Em artigo para o diário The Huffington Post, às vésperas do seu discurso na Assembleia Geral da ONU, o presidente Abbas já dera o tom que alvoroçou as agências de notícias – e grande parte dos títulos das matérias derivadas praticamente coincidia. Para os meios hegemônicos de comunicação, o que o presidente palestino, conhecido pela dedicação à diplomacia, havia feito, foi, em palavras pouco variantes, “rasgar os Acordos de Oslo” – termo escolhido por um diário direcionado aos judeus norte-americanos, The Forward.
A crescente violência nos territórios ocupados por Israel é frequentemente noticiada em fragmentos, sem grande correlação com o cenário mais abrangente, o do aprofundamento impune da ocupação israelense. Entre os vários crimes de guerra perpetrados neste regime está a própria transferência de população para habitar as colônias.
Os Acordos de Oslo, que dividiram a Palestina em zonas de controle, destinando a maior parte delas ao controle pretensamente momentâneo de Israel, dão novo impulso ao projeto. O que era para ser um “processo” estancou-se na oportunidade de expansão da ocupação, colocando os palestinos em disputa devido ao papel destinado à Autoridade Nacional Palestina (ANP) pressionada pelos “doadores internacionais” a cooperar com o regime israelense. Recentemente, aliás, relatórios do Banco Mundial e do Fundo Monetário Internacional cumpriram o paroxismo de suas funções ao recomendar à ANP ajustes fiscais à moda daqueles impostos aos países em crise, com cortes a benefícios sociais e ao funcionalismo público – num lugar em que estes fatores são, já insuficientes, parte da sobrevivência na economia ocupada.
Farto desta condição, o discurso de Abbas na ONU, centrado na insustentabilidade da situação e na exigência por um Estado soberano, não deveria ter surpreendido. Os minimamente atentos enxergam há décadas o padrão que se repete à partir da institucionalização da ocupação israelense, abertamente pensada como estratégia pelos sionistas mais fervorosos e pela extrema-direita já confortável nas cadeiras de poder. Seu objetivo é eliminar de uma vez por todas a possibilidade de estabelecimento efetivo do Estado da Palestina.

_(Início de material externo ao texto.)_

Definition appends (f : emitter) : Prop := ∀ c r, f c = Ok r → ∃ m, r = c ++ m.
Definition leaves (P : MapSlice → Prop) (f : emitter) : Prop := ∀ c r, f c = Ok r → P r.
Lemma emits_appends fs f : emits (supported cg) fs f → appends f.
Proof. intros Hf c r Hr. destruct (Hf c) as (m & Hm & _). rewrite Hm in Hr. injection Hr as <-. eauto. Qed.
Lemma sd_configs_appends {A} key (items : A → emitter) l : appends (sd_configs key items l).
Proof.
  intros c r. unfold sd_configs, when, from_res. case_bool_decide; [|intros [= <-]; exists []; by rewrite app_nil_r].
  destruct (res_map _ l); [|done..]. intros [= <-]. eauto.
Qed.
Lemma run_appends l : Forall appends l → appends (run l).
Proof.
  induction 1 as [|f l Hf _ IH]; intros c r; cbn [run]; [intros [= <-]; exists []; by rewrite app_nil_r|].
  intros (c1 & [m ->]%Hf & [m' ->]%IH)%bind_ok_ex. exists (m ++ m'). by rewrite app_assoc.
Qed.
(** What one emitter has written stays. *)
Lemma run_leaves (P : MapSlice → Prop) f l :
  (∀ m m', P m → P (m ++ m')) → Forall appends l → f ∈ l → leaves P f → leaves P (run l).
Proof.
  intros HP Hl Hf Hw. induction Hl as [|g l Hg Hl IH]; [by apply elem_of_nil in Hf|]. intros c r. cbn [run].
  intros (c1 & Hc1 & Hr)%bind_ok_ex. apply elem_of_cons in Hf as [->|Hf]; [|by eapply IH].
  destruct (run_appends _ Hl _ _ Hr) as [m ->]. by eapply HP, Hw.
Qed.
Lemma item_leaves k v : leaves (fun m => (k, v) ∈ m) (item k v).
Proof. intros c r [= <-]. set_solver. Qed.
Lemma secret_leaves k x :
  leaves (fun m => (k, YStr (secret_or_empty x)) ∈ m) (from_res (or_zero (sg_GetSecretKey s x)) (fun v => item k (YStr v))).
Proof.
  unfold secret_or_empty, from_res, or_zero. pose proof (ok_GetSecretKey _ Hs x) as Hp.
  destruct (sg_GetSecretKey s x) as [v|e|m]; simpl; [apply item_leaves..|by destruct (Hp m)].
Qed.
Lemma sd_configs_leaves {A} key (items : A → emitter) (P : MapSlice → Prop) (xs : list A) i x :
  xs !! i = Some x → leaves P (items x) →
  leaves (fun cfg => ∃ l m, (key, YMaps l) ∈ cfg ∧ l !! i = Some m ∧ P m) (sd_configs key items xs).
Proof.
  intros Hi Hx c r. unfold sd_configs, when, from_res. rewrite bool_decide_true by (by destruct xs).
  destruct (res_map _ xs) as [ms| |] eqn:E; [|done..]. intros [= <-]. apply res_map_ok in E.
  destruct (Forall2_lookup_l _ _ _ _ _ E Hi) as (m & Hm & Hmx). exists ms, m. split_and!; [set_solver|done|]. by eapply Hx.
Qed.
Lemma app_keeps k v (m m' : MapSlice) : (k, v) ∈ m → (k, v) ∈ m ++ m'.
Proof. set_solver. Qed.
Ltac member := repeat first [apply list_elem_of_here|apply list_elem_of_further].
Lemma from_res_appends {A} (r : res A) k : (∀ x, appends (k x)) → appends (from_res r k).
Proof. intros Hk c m. unfold from_res. destruct r; [apply Hk|done..]. Qed.
Lemma item_appends k v : appends (item k v).
Proof. intros c r [= <-]. eauto. Qed.
Ltac all_append :=
  repeat (apply Forall_cons_2; [first [apply from_res_appends; intros; apply item_appends|eapply emits_appends; emit]|]); apply Forall_nil_2.
Lemma OVHCloud_leaves c :
  leaves (fun m => ("application_secret", YStr (secret_or_empty (OVHCloudSDConfig_ApplicationSecret c))) ∈ m ∧
    ("consumer_key", YStr (secret_or_empty (OVHCloudSDConfig_ConsumerKey c))) ∈ m) (OVHCloudSDConfig_items s c).
Proof.
  intros c0 r Hr. unfold OVHCloudSDConfig_items in Hr. split; revert Hr.
  - apply (run_leaves (fun m => _ ∈ m) (from_res (or_zero (sg_GetSecretKey s (OVHCloudSDConfig_ApplicationSecret c)))
      (fun value => item "application_secret" (YStr value)))); [intros; by apply app_keeps|all_append|member|apply secret_leaves].
  - apply (run_leaves (fun m => _ ∈ m) (from_res (or_zero (sg_GetSecretKey s (OVHCloudSDConfig_ConsumerKey c)))
      (fun value => item "consumer_key" (YStr value)))); [intros; by apply app_keeps|all_append|member|apply secret_leaves].
Qed.
Lemma Scaleway_leaves c :
  leaves (fun m => ("secret_key", YStr (secret_or_empty (ScalewaySDConfig_SecretKey c))) ∈ m) (ScalewaySDConfig_items cg s c).
Proof.
  unfold ScalewaySDConfig_items. apply (run_leaves _ (from_res (or_zero (sg_GetSecretKey s (ScalewaySDConfig_SecretKey c)))
    (fun value => item "secret_key" (YStr value)))); [intros; by apply app_keeps|all_append|member|apply secret_leaves].
Qed.
Lemma basic_auth_leaves ba :
  leaves (fun m => ("basic_auth", YMap [("username", YStr (secret_or_empty (BasicAuth_Username ba)));
                          ("password", YStr (secret_or_empty (BasicAuth_Password ba)))]) ∈ m) (addBasicAuthToYaml cg s (Some ba)).
Proof.
  unfold addBasicAuthToYaml, from_res, or_zero, secret_or_empty, AppendMapItem. simpl. rewrite (wf_compatible _ Hcg).
  pose proof (ok_GetSecretKey _ Hs (BasicAuth_Username ba)) as Hp. pose proof (ok_GetSecretKey _ Hs (BasicAuth_Password ba)) as Hq.
  destruct (sg_GetSecretKey s (BasicAuth_Username ba)) as [u|e|m], (sg_GetSecretKey s (BasicAuth_Password ba)) as [w|e'|m'];
    try (by destruct (Hp m)); try (by destruct (Hq m')); intros c r [= <-]; set_solver.
Qed.
Lemma blocks_keep key (P : MapSlice → Prop) i (m m' : MapSlice) :
  (∃ l x, (key, YMaps l) ∈ m ∧ l !! i = Some x ∧ P x) → ∃ l x, (key, YMaps l) ∈ m ++ m' ∧ l !! i = Some x ∧ P x.
Proof. intros (l & x & Hl & Hx & HP). exists l, x. set_solver. Qed.
Ltac sd_append := repeat (apply Forall_cons_2; [apply sd_configs_appends|]); apply Forall_nil_2.
Lemma service_discovery_appends jobName spec : appends (appendServiceDiscoveryConfigs cg s jobName spec).
Proof.
  apply run_appends. sd_append.
Qed.
Lemma scrape_config_leaves (P : MapSlice → Prop) f sc n cfg :
  (∀ m m', P m → P (m ++ m')) → leaves P f →
  f = scrape_config_head cg s sc (getScrapeClassOrDefault cg (scs_ScrapeClassName (scrapeconfig_Spec sc))) ∨
  f = appendServiceDiscoveryConfigs cg s (scrapeConfig_job sc) (scrapeconfig_Spec sc) →
  generateScrapeConfig cg sc s n = Ok cfg → P cfg.
Proof.
  intros HP Hf Hin. unfold generateScrapeConfig. intros (lb & _ & Hr)%bind_ok_ex. revert Hr.
  assert (appends (appendNameValidationScheme cg (scs_NameValidationScheme (scrapeconfig_Spec sc)))) as Hval
    by (eapply emits_appends; unfold appendNameValidationScheme; emit).
  assert (appends (appendNameEscapingScheme cg (scs_NameEscapingScheme (scrapeconfig_Spec sc)))) as Hesc
    by (eapply emits_appends; unfold appendNameEscapingScheme; emit).
  apply (run_leaves P f); [done| |destruct Hin as [->| ->]; member|done].
  repeat apply Forall_cons_2; [eapply emits_appends, scrape_config_head_emits|apply service_discovery_appends| | |done|done|apply Forall_nil_2].
  - apply item_appends.
  - eapply emits_appends. emit.
Qed.
Lemma unchecked_secrets_written sc n cfg :
  generateScrapeConfig cg sc s n = Ok cfg → unchecked_written (scrapeconfig_Spec sc) cfg.
Proof.
  intros Hg. split_and!.
  - intros i c Hi.
    refine (scrape_config_leaves (fun cfg => ∃ l m, ("ovhcloud_sd_configs", YMaps l) ∈ cfg ∧ l !! i = Some m ∧
      (("application_secret", YStr (secret_or_empty (OVHCloudSDConfig_ApplicationSecret c))) ∈ m ∧
       ("consumer_key", YStr (secret_or_empty (OVHCloudSDConfig_ConsumerKey c))) ∈ m)) _ sc n cfg
      (blocks_keep _ _ i) _ (or_intror eq_refl) Hg).
    eapply (run_leaves _ (sd_configs "ovhcloud_sd_configs" (OVHCloudSDConfig_items s) (scs_OVHCloudSDConfigs (scrapeconfig_Spec sc))));
      [apply blocks_keep|sd_append|member|exact (sd_configs_leaves _ _ _ _ _ _ Hi (OVHCloud_leaves c))].
  - intros i c Hi.
    refine (scrape_config_leaves (fun cfg => ∃ l m, ("scaleway_sd_configs", YMaps l) ∈ cfg ∧ l !! i = Some m ∧
      ("secret_key", YStr (secret_or_empty (ScalewaySDConfig_SecretKey c))) ∈ m) _ sc n cfg
      (blocks_keep _ _ i) _ (or_intror eq_refl) Hg).
    eapply (run_leaves _ (sd_configs "scaleway_sd_configs" (ScalewaySDConfig_items cg s) (scs_ScalewaySDConfigs (scrapeconfig_Spec sc))));
      [apply blocks_keep|sd_append|member|exact (sd_configs_leaves _ _ _ _ _ _ Hi (Scaleway_leaves c))].
  - intros ba Hba. assert (auth_supported cg) by (split; [apply Hcg|done]). pose proof (wf_compatible _ Hcg).
    pose proof (params_conforms cg (default ∅ (scs_Params (scrapeconfig_Spec sc)))).
    refine (scrape_config_leaves (fun m => _ ∈ m) _ sc n cfg _ _ (or_introl eq_refl) Hg); [intros; by apply app_keeps|].
    unfold scrape_config_head. rewrite Hba.
    apply (run_leaves (fun m => _ ∈ m) (addBasicAuthToYaml cg s (Some ba))); [intros; by apply app_keeps|all_append|member|apply basic_auth_leaves].
Qed.
Lemma readableb_spec l : forallb readableb l = true ↔ readable s l.
Proof.
  rewrite forallb_forall. split.
  - intros Hl x Hx. specialize (Hl (Some x)). rewrite list_elem_of_In in Hx. specialize (Hl Hx). simpl in Hl.
    destruct (sg_GetSecretKey s x); by eauto.
  - intros Hl [x|] Hx; [|done]. apply list_elem_of_In in Hx. destruct (Hl x Hx) as [v Hv]. simpl. by rewrite Hv.
Qed.
End emits.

O hasteamento da bandeira palestina na ONU – três anos após o reconhecimento do Estado como observador da organização por cerca de 140 países – e a solidariedade dos movimentos sociais em todo o mundo são potentes barreiras de resistência cada vez mais incontornáveis pela ocupação. A investida pela responsabilização da liderança israelense, sobretudo com a adesão palestina ao Tribunal Penal Internacional, deve fomentar o impulso decisivo, apoiado por cada vez mais atores internacionais, contra a impunidade como instrumento fundamental na manutenção da situação, pelo avanço definitivo de um verdadeiro processo de paz.